- Exercise goal: Scan the records for the word "Theorem". Report each line where it occurs.

- Dataset excerpts:
(* ===== verification/NativeProps.v ===== *)
(** * The native session: properties of every execution *)

From S2P Require Import Prelude Buf VarInt Frame Proto Limits SendFlow Channel Async NativeState.
From S2P Require Import NativeOps NativeStream NativeRecv NativeSession NativeTasks Credit NativeInv.
From S2P Require Import NativeSteps Keep NativeSafe NativeSpecs NativeStreamSpecs NativeSendSpecs.
From S2P Require Import NativeSessionSpecs NativePool.
Open Scope mux_scope.

Section Properties.
Context {chan : Type -> Type} `{MpscLaws chan} `{!MapOrder} `{!MapOrderLaws} `{!UsizeWidth}.
Context (server : bool) (l : Limits) (s0 : SessionInner chan).
Context (Hwidth : 62 < usize_bits) (Husize : limits_usize l).
Context (Hnew : Session_new server l = Ok s0).

(** C7: whatever clients, peer and scheduler do, the payload bytes ever queued on a
    stream are covered by the credit its flow has taken, which stays within the
    largest limit the peer granted; the 64-bit counters do not wrap. *)
Theorem native_send_credit s ths id k :
  pool_reach native_api no_wrap s0 (s, ths) -> flow_of s !! id = Some k ->
  exists fl, flows s !! k = Some fl
    /\ 0 <= logged id (out_log s) <= flow_sent fl /\ flow_sent fl <= flow_max fl < u64_mod.
Proof.
  intros Hr Hk. destruct (native_reach_inv server l s0 _ Hwidth Husize Hnew Hr) as (_ & _ & _ & T & HI).
  simpl in HI. destruct (inv_accounts _ _ HI id k Hk) as (fl & Hfl & Hsent & Hmax). exists fl.
  pose proof (logged_nonneg id (out_log s)). pose proof (held_nonneg id T (inv_tok _ _ HI)).
  split_and!; [done|lia..].
Qed.

(** C15: the tables of a session stay within the configured number of streams: the
    open send directions, and the credit updates waiting for the writer. *)
Theorem native_resource_bounds s ths :
  pool_reach native_api no_wrap s0 (s, ths) ->
  Z.of_nat (size (send_flows s)) <= max_open_streams l
  /\ Z.of_nat (size (pending_credit s)) <= max_open_streams l.
Proof.
  intros Hr. destruct (native_reach_inv server l s0 _ Hwidth Husize Hnew Hr) as (<- & _ & _ & T & HI).
  split; apply HI.
Qed.

(** C9: no receive stream ever accounts for more bytes than the limit it advertised,
    and an advertised limit is always a valid varint. *)
Theorem native_receive_window s ths id st :
  pool_reach native_api no_wrap s0 (s, ths) -> streams s !! id = Some st ->
  exists c, recv_cells s !! recv_cell st = Some c
    /\ 0 <= received st <= rc_max_data c /\ rc_max_data c <= VarInt_MAX.
Proof.
  intros Hr Hst. destruct (native_reach_inv server l s0 _ Hwidth Husize Hnew Hr) as (_ & _ & _ & T & HI).
  destruct (inv_streams _ _ HI id st Hst) as (_ & c & Hc & Hrecv). exists c.
  destruct (Forall_lookup_1 _ _ _ _ (inv_cells _ _ HI) Hc) as (_ & ? & _). split_and!; [done|lia..].
Qed.

(** C8: in the order in which frames are queued, no stream data follows a reset of
    its stream, and data of a locally opened stream follows its OPEN. *)
Theorem native_frame_order s ths :
  pool_reach native_api no_wrap s0 (s, ths) ->
  reset_final (out_log s) /\ opened_first server (out_log s).
Proof.
  intros Hr. destruct (native_reach_inv server l s0 _ Hwidth Husize Hnew Hr) as (_ & <- & _ & T & HI).
  split; apply HI.
Qed.

(** C20: every frame a session queues, and every credit update it holds for the
    writer, encodes without panicking, and a stream frame fits one batch. *)
Theorem native_frames_encodable s ths f :
  pool_reach native_api no_wrap s0 (s, ths) ->
  f ∈ out_log s \/ (exists id max, f = MaxStreamData id max /\ pending_credit s !! id = Some max)
    \/ CmdFrame f ∈ cv_buf (view (outbound s)) ->
  Frame_encode f = Ok (frame_bytes f)
  /\ match f with Stream _ _ _ => blen (frame_bytes f) <= max_batch_bytes l | _ => True end.
Proof.
  intros Hr Hf. destruct (native_reach_inv server l s0 _ Hwidth Husize Hnew Hr) as (<- & _ & _ & T & HI).
  assert (Hs : sendable (limits s) f).
  { destruct Hf as [Hf|[(id & max & -> & Hf)|Hf]].
    - eapply Forall_forall; [apply HI|done].
    - by destruct (inv_credit _ _ HI id max Hf).
    - pose proof (inv_out _ _ HI) as Ho. unfold chan_all in Ho. rewrite Forall_forall in Ho.
      exact (Ho _ Hf). }
  destruct Hs as [Hok Hlen]. destruct (Frame_encode_bytes f Hok) as (bs & Henc & Hbs). split.
  - rewrite Henc. simpl in Hbs. by rewrite <- Hbs.
  - destruct f; try done. destruct (inv_limits _ _ HI).
    pose proof (stream_frame_overhead id data fin). simpl in *. lia.
Qed.
End Properties.

(** ** A concrete execution

    A client opens a stream, writes to it, finishes and drops it, while the reader
    receives a credit update and the writer empties the queue. *)
#[local] Existing Instance list_order.
#[local] Existing Instance usize64.

Definition demo_start : SessionInner cview :=
  SessionInner_new false Limits_default (channel 256) (channel 128) (channel 128).

Definition demo_client : nprog cview unit :=
  let* r := denote COpenUni in
  match r with
  | Ok h =>
      let* _ := denote (CWrite h (as_bytes "hello")) in
      let* _ := denote (CFinish h) in
      let* _ := denote (CSendDrop h) in
      Ret tt
  | _ => Ret tt
  end.

Definition demo_pool : list (nprog cview unit) :=
  [demo_client;
   inbound_task [Some (WsBinary (frame_bytes (MaxStreamData (mkStreamId 2) 10)));
                 Some (WsBinary (frame_bytes (OpenBi (mkStreamId 1))
                                 ++ frame_bytes (Stream (mkStreamId 1) (as_bytes "abc") false)))];
   outbound_task (fun _ _ => Ok tt) (fun _ => Ok tt) (fun _ => false) 20].

Definition demo_schedule : list choice :=
  replicate 9 (Step 0) ++ replicate 24 (Step 1) ++ replicate 15 (Step 0) ++ replicate 9 (Step 2).

Definition no_wrapb (s : SessionInner cview) : bool :=
  (next_uni s + 1 <? u64_mod) && (next_bi s + 1 <? u64_mod).

Definition demo_end : SessionInner cview * list (nprog cview unit) :=
  exec no_wrapb demo_schedule (demo_start, demo_pool).

Lemma demo_client_ok : client [] demo_client.
Proof.
  apply (cl_call COpenUni); [by intros h ?%elem_of_nil|done|]. intros [h| |]; [|constructor..].
  apply (cl_call (CWrite h _)); [set_solver|done|]. intros ?.
  apply (cl_call (CFinish h)); [set_solver|done|]. intros ?.
  apply (cl_call (CSendDrop h)); [set_solver|done|]. intros ?. constructor.
Qed.

Lemma no_wrapb_spec s : no_wrapb s = true -> no_wrap s.
Proof. unfold no_wrapb, no_wrap. lia. Qed.

Lemma demo_reach : pool_reach native_api no_wrap demo_start (demo_end.1, demo_end.2).
Proof.
  rewrite <- surjective_pairing.
  apply (exec_reach native_api no_wrap no_wrapb); [apply no_wrapb_spec|].
  apply spawn_reach; [by vm_compute|]. repeat apply Forall_cons_2; [..|apply Forall_nil_2].
  - apply (api_client _ []); [by constructor|apply demo_client_ok].
  - apply api_inbound.
  - apply api_outbound.
Qed.

Lemma demo_new : Session_new (chan := cview) false Limits_default = Ok demo_start.
Proof. vm_compute. reflexivity. Qed.

Lemma native_send_credit_witness :
  out_log demo_end.1 = [OpenUni (mkStreamId 2); MaxStreamData (mkStreamId 1) (512 * 1024);
    Stream (mkStreamId 2) (as_bytes "hello") false]
  /\ exists fl, flows demo_end.1 !! 0%nat = Some fl
    /\ 0 <= logged (mkStreamId 2) (out_log demo_end.1) <= flow_sent fl
    /\ flow_sent fl <= flow_max fl < u64_mod.
Proof.
  split; [vm_compute; reflexivity|].
  apply (native_send_credit false Limits_default demo_start) with (ths := demo_end.2) (k := 0%nat).
  - reflexivity.
  - apply limits_usize_default.
  - exact demo_new.
  - exact demo_reach.
  - vm_compute. reflexivity.
Defined.

Lemma native_resource_bounds_witness :
  Z.of_nat (size (send_flows demo_end.1)) <= 1024
  /\ Z.of_nat (size (pending_credit demo_end.1)) <= 1024.
Proof.
  apply (native_resource_bounds false Limits_default demo_start) with (ths := demo_end.2).
  - reflexivity.
  - apply limits_usize_default.
  - exact demo_new.
  - exact demo_reach.
Defined.

Lemma native_receive_window_witness :
  exists c, recv_cells demo_end.1 !! 0%nat = Some c
    /\ 0 <= 3 <= rc_max_data c /\ rc_max_data c <= VarInt_MAX.
Proof.
  apply (native_receive_window false Limits_default demo_start)
    with (ths := demo_end.2) (id := mkStreamId 1) (st := mkRecvState false 0 3).
  - reflexivity.
  - apply limits_usize_default.
  - exact demo_new.
  - exact demo_reach.
  - vm_compute. reflexivity.
Defined.

Lemma native_frame_order_witness :
  reset_final (out_log demo_end.1) /\ opened_first false (out_log demo_end.1).
Proof.
  apply (native_frame_order false Limits_default demo_start) with (ths := demo_end.2).
  - reflexivity.
  - apply limits_usize_default.
  - exact demo_new.
  - exact demo_reach.
Defined.

Lemma native_frames_encodable_witness :
  let f := Stream (mkStreamId 2) (as_bytes "hello") false in
  Frame_encode f = Ok (frame_bytes f) /\ blen (frame_bytes f) <= max_batch_bytes Limits_default.
Proof.
  apply (native_frames_encodable false Limits_default demo_start)
    with (s := demo_end.1) (ths := demo_end.2) (f := Stream (mkStreamId 2) (as_bytes "hello") false).
  - reflexivity.
  - apply limits_usize_default.
  - exact demo_new.
  - exact demo_reach.
  - left. apply (list_elem_of_lookup_2 _ 2). vm_compute. reflexivity.
Defined.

- Reply:
Theorem native_send_credit s ths id k :
Theorem native_resource_bounds s ths :
Theorem native_receive_window s ths id st :
Theorem native_frame_order s ths :
Theorem native_frames_encodable s ths f :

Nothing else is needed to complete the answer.